Performs Welch's t-test for difference of means with unequal variances.

run_mann_whitney_u

Performs nonparametric Mann-Whitney U test for ordinal or non-normal continuous data.

run_welch_t_test

run_welch_t_test(
    group_a: ndarray, group_b: ndarray
) -> dict

Performs Welch's t-test for difference of means with unequal variances.

Welch's t-test is a two-sample location test used to test the hypothesis that two populations have equal means (\(H_0: \\mu_A = \\mu_B\)). Unlike Student's t-test, Welch's t-test does not assume equal variances, making it the standard default for digital and scientific A/B testing.

PARAMETER DESCRIPTION
group_a

Array of numeric outcomes for control (Group A).

TYPE: ndarray

group_b

Array of numeric outcomes for treatment (Group B).

TYPE: ndarray

RETURNS DESCRIPTION
dict

A dictionary containing: - "t_statistic" (float): The calculated Welch's t-value. - "p_value" (float): The two-sided p-value. - "df" (float): The approximated Satterthwaite degrees of freedom. - "difference" (float): Absolute difference between means (\(\\bar{X}_B - \\bar{X}_A\)).

TYPE: dict

Source code in src\xpyrment\analyze\inference\frequentist.py
def run_welch_t_test(group_a: np.ndarray, group_b: np.ndarray) -> dict:
    r"""Performs Welch's t-test for difference of means with unequal variances.

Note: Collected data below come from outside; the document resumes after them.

(** * Grbl g-code parser ([gcode.c], motion-only build): a shallow embedding

    The development follows [gc_execute_line] of [src/grbl/gcode.c] step by
    step: STEP 1 (block initialisation), STEP 2 (word import), STEP 3
    (error checking and target computation) and STEP 4 (execution).

    Target conventions (grbl.h includes the AVR headers): [float] and
    [double] are both IEEE-754 binary32, [int] is 16 bits wide, [uint8_t],
    [uint16_t] and [int32_t] wrap as usual. *)

From Stdlib Require Import ZArith List Bool Ascii String Lia.
From Stdlib Require Import Floats.SpecFloat.
Import ListNotations.
Open Scope Z_scope.

(** ** binary32 arithmetic *)

Module F32.

Definition prec : Z := 24.
Definition emax : Z := 128.

Definition float := spec_float.

Definition zero : float := S754_zero false.
Definition of_Z (z : Z) : float := binary_normalize prec emax z 0 false.

Definition add : float -> float -> float := SFadd prec emax.
Definition sub : float -> float -> float := SFsub prec emax.
Definition mul : float -> float -> float := SFmul prec emax.
Definition div : float -> float -> float := SFdiv prec emax.
Definition sqrt : float -> float := SFsqrt prec emax.
Definition neg : float -> float := SFopp.
Definition fabs : float -> float := SFabs.

(** The comparisons of C: all of them are false on a NaN. *)
Definition lt (a b : float) : bool := SFltb a b.
Definition gt (a b : float) : bool := SFltb b a.
Definition eq (a b : float) : bool := SFeqb a b.

(** A decimal literal [n/d] of the source ([0.005] is [dec 5 1000]): the
    correctly rounded quotient of two exactly representable integers. *)
Definition dec (n d : Z) : float := div (of_Z n) (of_Z d).

(** [trunc] followed by the conversion to an integer type: the integer
    part, rounded toward zero.  Infinities and NaN have no integer value
    in C; they are given 0 here. *)
Definition trunc (x : float) : Z :=
  match x with
  | S754_finite s m e =>
      let mag := Z.shiftl (Zpos m) e in
      if s then - mag else mag
  | _ => 0
  end.

(** [round] followed by the conversion to an integer type: the nearest
    integer, halfway cases away from zero. *)
Definition round (x : float) : Z :=
  match x with
  | S754_finite s m e =>
      let mag :=
        match e with
        | Zneg p =>
            let d := Z.pow_pos 2 p in
            let q := Zpos m / d in
            if d <=? 2 * (Zpos m mod d) then q + 1 else q
        | _ => Z.shiftl (Zpos m) e
        end in
      if s then - mag else mag
  | _ => 0
  end.

(** Equality of representations, as [memcmp] on two floats sees it. *)
Definition same (a b : float) : bool :=
  match a, b with
  | S754_zero s1, S754_zero s2 => Bool.eqb s1 s2
  | S754_infinity s1, S754_infinity s2 => Bool.eqb s1 s2
  | S754_nan, S754_nan => true
  | S754_finite s1 m1 e1, S754_finite s2 m2 e2 =>
      Bool.eqb s1 s2 && Pos.eqb m1 m2 && Z.eqb e1 e2
  | _, _ => false
  end.

End F32.

Definition float : Type := F32.float.

(** Integer conversions of the target.  A floating value outside the range
    of the integer type has no defined conversion in C; the embedding wraps
    it like the integer conversions, and the properties below are about
    values in range. *)
Definition to_uint8 (z : Z) : Z := z mod 256.
Definition to_uint16 (z : Z) : Z := z mod 65536.
Definition to_int32 (z : Z) : Z := (z + 2147483648) mod 4294967296 - 2147483648.

(** ** Constants of the headers

    [N_AXIS] is the one of [config.h] (line 373): this build has the two
    axes X and Y.  It has no [Z_AXIS]: the cases of the source under
    [#ifdef Z_AXIS] (the K and Z words) are not compiled.

    Modelled from the spec: [nuts_bolts.h], [gcode.h], [settings.h] and
    [planner.h] are not under src/.  The numeric values of the motion,
    non-modal, feed-rate and distance modes are the ones the arithmetic of
    the source on [int_value] produces ([gc_block.modal.motion = int_value],
    [94 - int_value], ...); the modal-group and word indices are bit
    positions of the "present-command" and "present-word" bitsets. *)

Definition N_AXIS : Z := 2.
Definition X_AXIS : Z := 0.
Definition Y_AXIS : Z := 1.

Definition N_COORDINATE_SYSTEM : Z := 6.

Definition MAX_LINE_NUMBER : Z := 10000000.

Definition AXIS_COMMAND_NONE : Z := 0.
Definition AXIS_COMMAND_NON_MODAL : Z := 1.
Definition AXIS_COMMAND_MOTION_MODE : Z := 2.

Definition MODAL_GROUP_G0 : Z := 0.
Definition MODAL_GROUP_G1 : Z := 1.
Definition MODAL_GROUP_G2 : Z := 2.
Definition MODAL_GROUP_G3 : Z := 3.
Definition MODAL_GROUP_G4 : Z := 4.
Definition MODAL_GROUP_G5 : Z := 5.
Definition MODAL_GROUP_G6 : Z := 6.
Definition MODAL_GROUP_G7 : Z := 7.
Definition MODAL_GROUP_G8 : Z := 8.
Definition MODAL_GROUP_G12 : Z := 9.
Definition MODAL_GROUP_G13 : Z := 10.
Definition MODAL_GROUP_M4 : Z := 11.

    Welch's t-test is a two-sample location test used to test the hypothesis that two populations have equal means
    ($H_0: \\mu_A = \\mu_B$). Unlike Student's t-test, Welch's t-test does not assume equal variances,
    making it the standard default for digital and scientific A/B testing.

    Args:
        group_a (np.ndarray): Array of numeric outcomes for control (Group A).
        group_b (np.ndarray): Array of numeric outcomes for treatment (Group B).

    Returns:
        dict: A dictionary containing:
            - `"t_statistic"` (float): The calculated Welch's t-value.
            - `"p_value"` (float): The two-sided p-value.
            - `"df"` (float): The approximated Satterthwaite degrees of freedom.
            - `"difference"` (float): Absolute difference between means ($\\bar{X}_B - \\bar{X}_A$).
    """
    from scipy import stats

    val_a = group_a[~np.isnan(group_a)]
    val_b = group_b[~np.isnan(group_b)]

    n_a = len(val_a)
    n_b = len(val_b)

    if n_a < 2 or n_b < 2:
        return {
            "t_statistic": 0.0,
            "p_value": 1.0,
            "df": float(n_a + n_b - 2),
            "difference": 0.0
        }

    mean_a = np.mean(val_a)
    mean_b = np.mean(val_b)
    var_a = np.var(val_a, ddof=1)
    var_b = np.var(val_b, ddof=1)

    se_diff = np.sqrt(var_a / n_a + var_b / n_b)
    diff = mean_b - mean_a

    if se_diff > 0.0:
        t_stat = diff / se_diff
        num = (var_a / n_a + var_b / n_b) ** 2
        den = ((var_a / n_a) ** 2) / (n_a - 1) + ((var_b / n_b) ** 2) / (n_b - 1)
        df = num / den if den > 0 else (n_a + n_b - 2)
        p_val = 2 * (1.0 - stats.t.cdf(np.abs(t_stat), df=df))
    else:
        t_stat = 0.0
        p_val = 1.0
        df = float(n_a + n_b - 2)

    return {
        "t_statistic": float(t_stat),
        "p_value": float(p_val),
        "df": float(df),
        "difference": float(diff)
    }

run_mann_whitney_u

run_mann_whitney_u(
    group_a: ndarray, group_b: ndarray
) -> dict

Performs nonparametric Mann-Whitney U test for ordinal or non-normal continuous data.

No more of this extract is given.